What you are asked to do:
Take the material below and reproduce, word for word, only the lines from the line with "Lemma parameter_free_binary op" through the line with "Lemma process_symbol_FunctionParameter n".

Source information:
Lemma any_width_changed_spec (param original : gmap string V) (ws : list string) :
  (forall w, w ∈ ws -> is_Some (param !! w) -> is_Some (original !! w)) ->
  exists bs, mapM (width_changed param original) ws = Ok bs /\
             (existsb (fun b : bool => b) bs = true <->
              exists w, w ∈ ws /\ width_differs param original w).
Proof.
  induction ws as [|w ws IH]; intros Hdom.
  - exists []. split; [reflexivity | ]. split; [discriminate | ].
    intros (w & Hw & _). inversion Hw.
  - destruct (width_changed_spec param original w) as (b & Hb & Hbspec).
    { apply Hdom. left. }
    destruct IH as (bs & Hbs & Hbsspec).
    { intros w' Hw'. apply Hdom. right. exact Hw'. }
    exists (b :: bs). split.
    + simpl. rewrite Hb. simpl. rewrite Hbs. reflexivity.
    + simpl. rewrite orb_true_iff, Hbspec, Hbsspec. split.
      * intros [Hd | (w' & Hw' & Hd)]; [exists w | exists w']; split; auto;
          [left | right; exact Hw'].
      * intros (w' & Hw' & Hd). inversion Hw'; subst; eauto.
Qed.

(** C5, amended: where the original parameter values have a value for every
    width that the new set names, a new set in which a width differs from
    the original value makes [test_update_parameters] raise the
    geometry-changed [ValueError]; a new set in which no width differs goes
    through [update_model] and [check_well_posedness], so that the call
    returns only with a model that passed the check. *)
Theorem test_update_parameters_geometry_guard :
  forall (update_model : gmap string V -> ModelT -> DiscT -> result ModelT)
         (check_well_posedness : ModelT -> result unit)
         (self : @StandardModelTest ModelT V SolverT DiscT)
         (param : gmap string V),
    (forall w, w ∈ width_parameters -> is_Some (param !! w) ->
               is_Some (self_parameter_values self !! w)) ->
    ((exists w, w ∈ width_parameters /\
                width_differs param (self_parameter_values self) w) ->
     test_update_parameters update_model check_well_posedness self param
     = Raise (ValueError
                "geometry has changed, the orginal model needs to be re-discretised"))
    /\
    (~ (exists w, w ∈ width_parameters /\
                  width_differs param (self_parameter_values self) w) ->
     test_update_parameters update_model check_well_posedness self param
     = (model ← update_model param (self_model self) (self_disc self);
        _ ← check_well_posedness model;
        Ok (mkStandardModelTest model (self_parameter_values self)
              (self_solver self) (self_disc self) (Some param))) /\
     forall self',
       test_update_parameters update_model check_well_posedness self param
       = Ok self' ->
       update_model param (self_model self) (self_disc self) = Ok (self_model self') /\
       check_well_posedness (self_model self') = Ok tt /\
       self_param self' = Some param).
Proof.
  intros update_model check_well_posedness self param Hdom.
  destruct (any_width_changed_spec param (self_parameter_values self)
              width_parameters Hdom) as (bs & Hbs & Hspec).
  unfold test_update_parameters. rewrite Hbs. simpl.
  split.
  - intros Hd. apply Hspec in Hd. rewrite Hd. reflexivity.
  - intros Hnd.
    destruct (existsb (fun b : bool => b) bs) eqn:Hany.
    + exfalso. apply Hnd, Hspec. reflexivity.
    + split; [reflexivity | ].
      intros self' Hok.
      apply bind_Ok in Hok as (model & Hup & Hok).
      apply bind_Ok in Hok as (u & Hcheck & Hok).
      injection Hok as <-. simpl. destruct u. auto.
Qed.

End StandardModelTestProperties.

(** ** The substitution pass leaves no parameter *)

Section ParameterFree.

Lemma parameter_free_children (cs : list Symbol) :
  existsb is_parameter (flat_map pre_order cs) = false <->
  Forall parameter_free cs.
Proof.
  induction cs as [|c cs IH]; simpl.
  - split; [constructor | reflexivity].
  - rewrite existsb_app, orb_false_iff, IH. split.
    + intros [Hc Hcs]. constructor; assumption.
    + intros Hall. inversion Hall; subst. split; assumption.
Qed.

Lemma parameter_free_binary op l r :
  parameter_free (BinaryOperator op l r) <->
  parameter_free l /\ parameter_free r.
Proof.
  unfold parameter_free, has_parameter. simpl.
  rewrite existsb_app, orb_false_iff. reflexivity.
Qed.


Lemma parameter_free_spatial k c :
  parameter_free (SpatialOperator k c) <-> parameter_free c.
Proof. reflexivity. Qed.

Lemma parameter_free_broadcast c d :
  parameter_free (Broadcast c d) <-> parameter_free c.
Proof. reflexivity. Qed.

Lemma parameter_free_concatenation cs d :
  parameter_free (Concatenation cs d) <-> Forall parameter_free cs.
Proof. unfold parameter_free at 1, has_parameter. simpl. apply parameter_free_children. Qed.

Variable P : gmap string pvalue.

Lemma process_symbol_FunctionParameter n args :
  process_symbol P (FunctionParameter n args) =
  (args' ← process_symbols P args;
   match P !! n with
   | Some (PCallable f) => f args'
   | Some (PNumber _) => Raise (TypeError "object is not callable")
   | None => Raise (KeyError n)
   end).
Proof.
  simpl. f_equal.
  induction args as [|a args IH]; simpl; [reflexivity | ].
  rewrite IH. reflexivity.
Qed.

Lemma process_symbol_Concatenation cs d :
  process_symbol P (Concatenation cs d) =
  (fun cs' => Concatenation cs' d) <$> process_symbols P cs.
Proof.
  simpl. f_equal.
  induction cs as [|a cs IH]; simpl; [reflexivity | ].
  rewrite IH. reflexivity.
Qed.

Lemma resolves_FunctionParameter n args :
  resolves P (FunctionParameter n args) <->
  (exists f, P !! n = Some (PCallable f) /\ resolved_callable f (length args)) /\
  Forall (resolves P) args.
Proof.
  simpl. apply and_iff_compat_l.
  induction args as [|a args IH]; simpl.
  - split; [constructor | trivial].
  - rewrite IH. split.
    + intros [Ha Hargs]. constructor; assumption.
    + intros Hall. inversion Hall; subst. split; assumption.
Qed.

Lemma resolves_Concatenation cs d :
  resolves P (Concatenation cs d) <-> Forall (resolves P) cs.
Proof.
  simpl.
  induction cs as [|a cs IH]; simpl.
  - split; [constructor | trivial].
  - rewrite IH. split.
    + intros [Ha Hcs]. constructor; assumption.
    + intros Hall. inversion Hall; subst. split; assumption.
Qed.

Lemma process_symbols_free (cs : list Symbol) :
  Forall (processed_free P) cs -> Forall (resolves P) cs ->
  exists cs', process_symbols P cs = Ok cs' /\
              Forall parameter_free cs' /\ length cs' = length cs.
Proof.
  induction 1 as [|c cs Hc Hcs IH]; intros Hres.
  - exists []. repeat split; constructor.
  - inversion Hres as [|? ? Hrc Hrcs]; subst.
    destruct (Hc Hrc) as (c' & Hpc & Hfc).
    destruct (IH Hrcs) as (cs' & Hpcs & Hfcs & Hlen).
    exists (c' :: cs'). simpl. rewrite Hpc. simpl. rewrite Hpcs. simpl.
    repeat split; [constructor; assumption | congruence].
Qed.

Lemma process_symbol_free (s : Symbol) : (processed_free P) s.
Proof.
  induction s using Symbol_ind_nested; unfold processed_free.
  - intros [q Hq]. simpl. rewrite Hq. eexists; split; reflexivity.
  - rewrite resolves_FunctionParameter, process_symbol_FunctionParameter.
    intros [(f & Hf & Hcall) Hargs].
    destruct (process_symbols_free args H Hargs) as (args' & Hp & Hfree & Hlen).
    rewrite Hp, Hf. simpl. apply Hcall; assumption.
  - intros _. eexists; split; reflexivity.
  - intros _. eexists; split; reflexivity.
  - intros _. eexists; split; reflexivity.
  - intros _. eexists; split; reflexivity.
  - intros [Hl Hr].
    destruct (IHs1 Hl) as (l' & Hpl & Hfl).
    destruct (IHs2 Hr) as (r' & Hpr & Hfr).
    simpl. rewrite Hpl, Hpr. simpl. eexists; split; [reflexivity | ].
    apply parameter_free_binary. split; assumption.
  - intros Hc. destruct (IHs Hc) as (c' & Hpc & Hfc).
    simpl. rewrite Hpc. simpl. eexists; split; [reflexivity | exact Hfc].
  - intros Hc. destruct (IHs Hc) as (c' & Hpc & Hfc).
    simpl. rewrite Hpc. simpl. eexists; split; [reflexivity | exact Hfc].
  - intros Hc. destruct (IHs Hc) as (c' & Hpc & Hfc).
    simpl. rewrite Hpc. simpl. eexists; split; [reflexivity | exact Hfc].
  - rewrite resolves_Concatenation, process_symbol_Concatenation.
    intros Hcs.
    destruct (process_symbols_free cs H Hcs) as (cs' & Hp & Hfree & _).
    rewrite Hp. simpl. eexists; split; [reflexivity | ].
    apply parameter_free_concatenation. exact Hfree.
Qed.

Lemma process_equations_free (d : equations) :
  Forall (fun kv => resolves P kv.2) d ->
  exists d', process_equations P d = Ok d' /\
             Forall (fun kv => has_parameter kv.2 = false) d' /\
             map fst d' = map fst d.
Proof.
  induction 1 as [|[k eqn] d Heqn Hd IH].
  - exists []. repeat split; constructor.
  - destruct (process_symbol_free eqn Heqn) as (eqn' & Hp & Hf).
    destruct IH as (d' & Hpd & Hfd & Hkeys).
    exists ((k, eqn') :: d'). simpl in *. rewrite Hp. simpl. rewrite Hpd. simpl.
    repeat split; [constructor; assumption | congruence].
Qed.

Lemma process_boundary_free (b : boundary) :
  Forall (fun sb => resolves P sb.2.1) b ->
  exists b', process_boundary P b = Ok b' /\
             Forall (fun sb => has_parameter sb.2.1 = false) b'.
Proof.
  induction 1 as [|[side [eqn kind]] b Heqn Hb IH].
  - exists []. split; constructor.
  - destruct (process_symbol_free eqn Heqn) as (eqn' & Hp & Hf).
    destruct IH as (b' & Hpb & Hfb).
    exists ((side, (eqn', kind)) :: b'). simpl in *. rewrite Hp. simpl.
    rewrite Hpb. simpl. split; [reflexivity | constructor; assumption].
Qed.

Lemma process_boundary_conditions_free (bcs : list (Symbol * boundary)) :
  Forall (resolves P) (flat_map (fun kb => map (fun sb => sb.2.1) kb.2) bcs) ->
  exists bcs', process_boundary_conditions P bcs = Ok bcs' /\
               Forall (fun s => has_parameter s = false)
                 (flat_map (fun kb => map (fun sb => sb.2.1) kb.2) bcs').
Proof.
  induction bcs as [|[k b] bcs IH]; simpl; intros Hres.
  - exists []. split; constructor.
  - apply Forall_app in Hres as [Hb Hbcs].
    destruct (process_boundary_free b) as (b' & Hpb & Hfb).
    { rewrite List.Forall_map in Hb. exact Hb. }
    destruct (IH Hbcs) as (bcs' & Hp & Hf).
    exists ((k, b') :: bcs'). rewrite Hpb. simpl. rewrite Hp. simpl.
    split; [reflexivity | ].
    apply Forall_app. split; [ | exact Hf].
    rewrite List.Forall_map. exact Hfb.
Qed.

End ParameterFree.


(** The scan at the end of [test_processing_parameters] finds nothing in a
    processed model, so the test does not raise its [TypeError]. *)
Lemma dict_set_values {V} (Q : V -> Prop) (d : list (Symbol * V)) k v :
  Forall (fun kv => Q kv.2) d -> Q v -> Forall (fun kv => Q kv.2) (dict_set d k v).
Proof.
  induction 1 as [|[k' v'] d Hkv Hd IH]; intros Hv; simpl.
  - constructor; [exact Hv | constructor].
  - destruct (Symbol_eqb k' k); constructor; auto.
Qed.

Task result:
Lemma parameter_free_binary op l r :
  parameter_free (BinaryOperator op l r) <->
  parameter_free l /\ parameter_free r.
Proof.
  unfold parameter_free, has_parameter. simpl.
  rewrite existsb_app, orb_false_iff. reflexivity.
Qed.


Lemma parameter_free_spatial k c :
  parameter_free (SpatialOperator k c) <-> parameter_free c.
Proof. reflexivity. Qed.

Lemma parameter_free_broadcast c d :
  parameter_free (Broadcast c d) <-> parameter_free c.
Proof. reflexivity. Qed.

Lemma parameter_free_concatenation cs d :
  parameter_free (Concatenation cs d) <-> Forall parameter_free cs.
Proof. unfold parameter_free at 1, has_parameter. simpl. apply parameter_free_children. Qed.

Variable P : gmap string pvalue.

Lemma process_symbol_FunctionParameter n args :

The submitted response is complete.